In the same way as with a radioimmunoassay, the principle of the radioreceptor assay is based on the biospecific detection of a ligand (used in a planned manner for the assay), e.g. a hormone, pharmacon, neurotransmitter, etc. at the corresponding target or acceptor molecule, e.g. an antibody in the radioimmunoassay or a receptor in the radioreceptor assay. As a result of the radioactive labelling of such a ligand used in a planned manner, an observable molecule is obtained, i.e. the tracer, which is in competitive interaction with an unlabelled ligand and therefore the similar, but unobservable, molecule. Through such measures a test system is obtained, which makes it possible to measure an unknown concentration of such a ligand.
While radioimmunoassay has become a widely used routine method and is used to a significant extent as an analytical method at present, radioreceptor assay is only rarely used for this purpose.
One of the main reasons for this is that the handling of biologically active receptors is more difficult than with an antibody.
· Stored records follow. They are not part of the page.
(** * MicroPulse: order engine, inventory saga and resilient client

    A shallow embedding of the event-sourced order aggregate
    (services/order-service/src/domain/OrderAggregate.ts), the order service's
    cancel command, the inventory model and service with its order event
    handlers and the event bus it publishes to, and the circuit breaker and
    retry handler (shared/utils/src/circuitBreaker.ts), followed by the
    properties stated about them.

    Conventions.  A JavaScript [number] that is a count or a clock reading
    (versions, failure counts, attempt numbers, milliseconds since the epoch)
    is a [Z].  A [number] that the program is given as a measure (prices,
    quantities, delays, the draws of [Math.random]) is a finite double, written
    as the rational [Q] it denotes.  The amounts and delays that the program
    computes from them are doubles, [Number.t]: each operation returns the
    exact result rounded to the nearest double, ties to even, or an infinity
    or NaN as IEEE 754 has it.  Stock quantities are kept as rationals: the
    schema only stores whole numbers, on which the arithmetic of doubles is
    exact up to 2^53.  A thrown [Error] is a record of its [name] and
    [message].  Methods that mutate [this] are state-passing functions that
    return the object as the exception leaves it. *)

From stdpp Require Import gmap strings list fin_maps.
From Stdlib Require Import ZArith QArith Qround Qminmax Qpower Qabs Lqa.
Close Scope Q_scope.
(** * apple-music-local: the now-playing server and its display client

    A shallow embedding of [server/index.ts] (class [AppleMusicNowPlaying]
    and the HTTP handler) and of the progress logic of [src/App.tsx].

    Conventions of the embedding.
    - JavaScript numbers are IEEE-754 binary64 values: Rocq's primitive
      [float].  Strings are byte strings (UTF-8), compared by [String.eqb].
    - Everything the program asks of the outside world (the [osascript]
      shell, the file system, the network, the tag reader, the clock) is
      answered by an oracle [Env].  An answer may depend on the whole
      history of calls made so far, and any call that can throw in
      JavaScript may answer [Threw].
    - The class instance ([this]) and the history of external calls form
      the [World] that the monad [M] threads; an exception keeps the
      world it was raised in, as in JavaScript.
    - A method of the class is a computation of [M]: one call, from its
      first statement to its return, with nothing else running in
      between.  The methods [start()] leaves running at the same time
      (the call of [sendCurrentSong] it does not await, and the timer's
      calls of [checkForChanges]) are interleaved at
      [await this.getAlbumArt()] by the event loop of module [Loop].
      Diagnostic [console.log] lines are left out; the line that prints
      the published payload is the event [Publish]. *)

From Stdlib Require Import String Ascii List ZArith NArith Bool Floats Lia.
Import ListNotations.
Local Open Scope list_scope.
Local Open Scope string_scope.

(** ** JavaScript values *)

Set Warnings "-register-all".

Module JS.

(** [!!s] for a string. *)
Definition truthy (s : string) : bool := negb (String.eqb s "").

(** [!!x] for a number: [0], [-0] and [NaN] are falsy. *)
Definition truthyNum (x : float) : bool := negb (is_nan x || is_zero x).

(** [x || 0] for a number. *)
Definition orZero (x : float) : float := if truthyNum x then x else 0%float.

(** [x || 0] for an optional number ([undefined || 0] is [0]). *)
Definition optOrZero (x : option float) : float :=
  match x with Some v => orZero v | None => 0%float end.

(** [s || d] for a string. *)
Definition orElse (s d : string) : string := if truthy s then s else d.

(** [s || d] for an optional string. *)
Definition optOrElse (s : option string) (d : string) : string :=
  match s with Some v => orElse v d | None => d end.

(** [s || undefined]. *)
Definition orUndefined (s : string) : option string :=
  if truthy s then Some s else None.

(** [!!x] for an optional number. *)
Definition optTruthyNum (x : option float) : bool :=
  match x with Some v => truthyNum v | None => false end.

(** [!!s] for an optional string. *)
Definition optTruthy (s : option string) : bool :=
  match s with Some v => truthy v | None => false end.

Definition Math_abs (x : float) : float := PrimFloat.abs x.

(** [Math.min(a, b)] (ECMA-262): [NaN] if either is [NaN]; starting
    from [a], [b] replaces it when [b < a] or when [b] is [-0] and [a]
    is [+0]. *)
Definition Math_min (a b : float) : float :=
  if is_nan a || is_nan b then nan
  else if PrimFloat.ltb b a
          || (is_zero a && is_zero b && get_sign b && negb (get_sign a))
       then b else a.

(** [s.replace(pat, rep)] with a string pattern: the first occurrence. *)
Fixpoint replace (pat rep s : string) : string :=
  if String.prefix pat s
  then rep ++ substring (String.length pat) (String.length s - String.length pat) s
  else match s with
       | EmptyString => EmptyString
       | String c r => String c (replace pat rep r)
       end.

(** [encodeURIComponent] on UTF-8 bytes: the unreserved characters are
    kept, every other byte becomes [%XX]. *)
Definition hexDigit (n : N) : ascii :=
  nth (N.to_nat n) (list_ascii_of_string "0123456789ABCDEF") "0"%char.

Definition isUnreserved (c : ascii) : bool :=
  let n := N_of_ascii c in
  ((65 <=? n) && (n <=? 90) || (97 <=? n) && (n <=? 122)
   || (48 <=? n) && (n <=? 57))%N
  || existsb (Ascii.eqb c) (list_ascii_of_string "-_.!~*'()").

Fixpoint encodeURIComponent (s : string) : string :=
  match s with
  | EmptyString => EmptyString
  | String c r =>
      if isUnreserved c then String c (encodeURIComponent r)
      else let n := N_of_ascii c in
           String "%" (String (hexDigit (n / 16)) (String (hexDigit (n mod 16))
                                                          (encodeURIComponent r)))
  end.

(** [Buffer.toString('base64')]. *)
Definition b64Alphabet : list ascii :=
  list_ascii_of_string
    "ABCDEFGHIJKLMNOPQRSTUVWXYZabcdefghijklmnopqrstuvwxyz0123456789+/".

Definition b64 (n : N) : ascii := nth (N.to_nat n) b64Alphabet "A"%char.

Fixpoint base64 (bs : list Byte.byte) : string :=
  match bs with
  | [] => EmptyString
  | [a] =>
      let x := Byte.to_N a in
      String (b64 (x / 4)) (String (b64 ((x mod 4) * 16)) "==")
  | [a; b] =>
      let x := Byte.to_N a in
      let y := Byte.to_N b in
      String (b64 (x / 4))
        (String (b64 ((x mod 4) * 16 + y / 16))
           (String (b64 ((y mod 16) * 4)) "="))
  | a :: b :: c :: rest =>
      let x := Byte.to_N a in
      let y := Byte.to_N b in
      let z := Byte.to_N c in
      String (b64 (x / 4))
        (String (b64 ((x mod 4) * 16 + y / 16))
           (String (b64 ((y mod 16) * 4 + z / 64))
              (String (b64 (z mod 64)) (base64 rest))))
  end.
The prerequisite for a routine method is, apart from relatively simple handling (method simplicity) and the accompanying economical aspects, mainly the "stability" of the chemical or biological reactant. This means the stability of the actual analysis substance and its stability within the analytical reaction.
However, in solution, biologically active receptors are unstable and must therefore be frozen solid until just before they undergo analytical use. In addition, they are so unstable that even if this condition is briefly not fulfilled, the receptor can be made unuseable. It is obvious that such sensitive characteristics make it impossible to use as a routine method such a fundamentally useable analysis mechanism.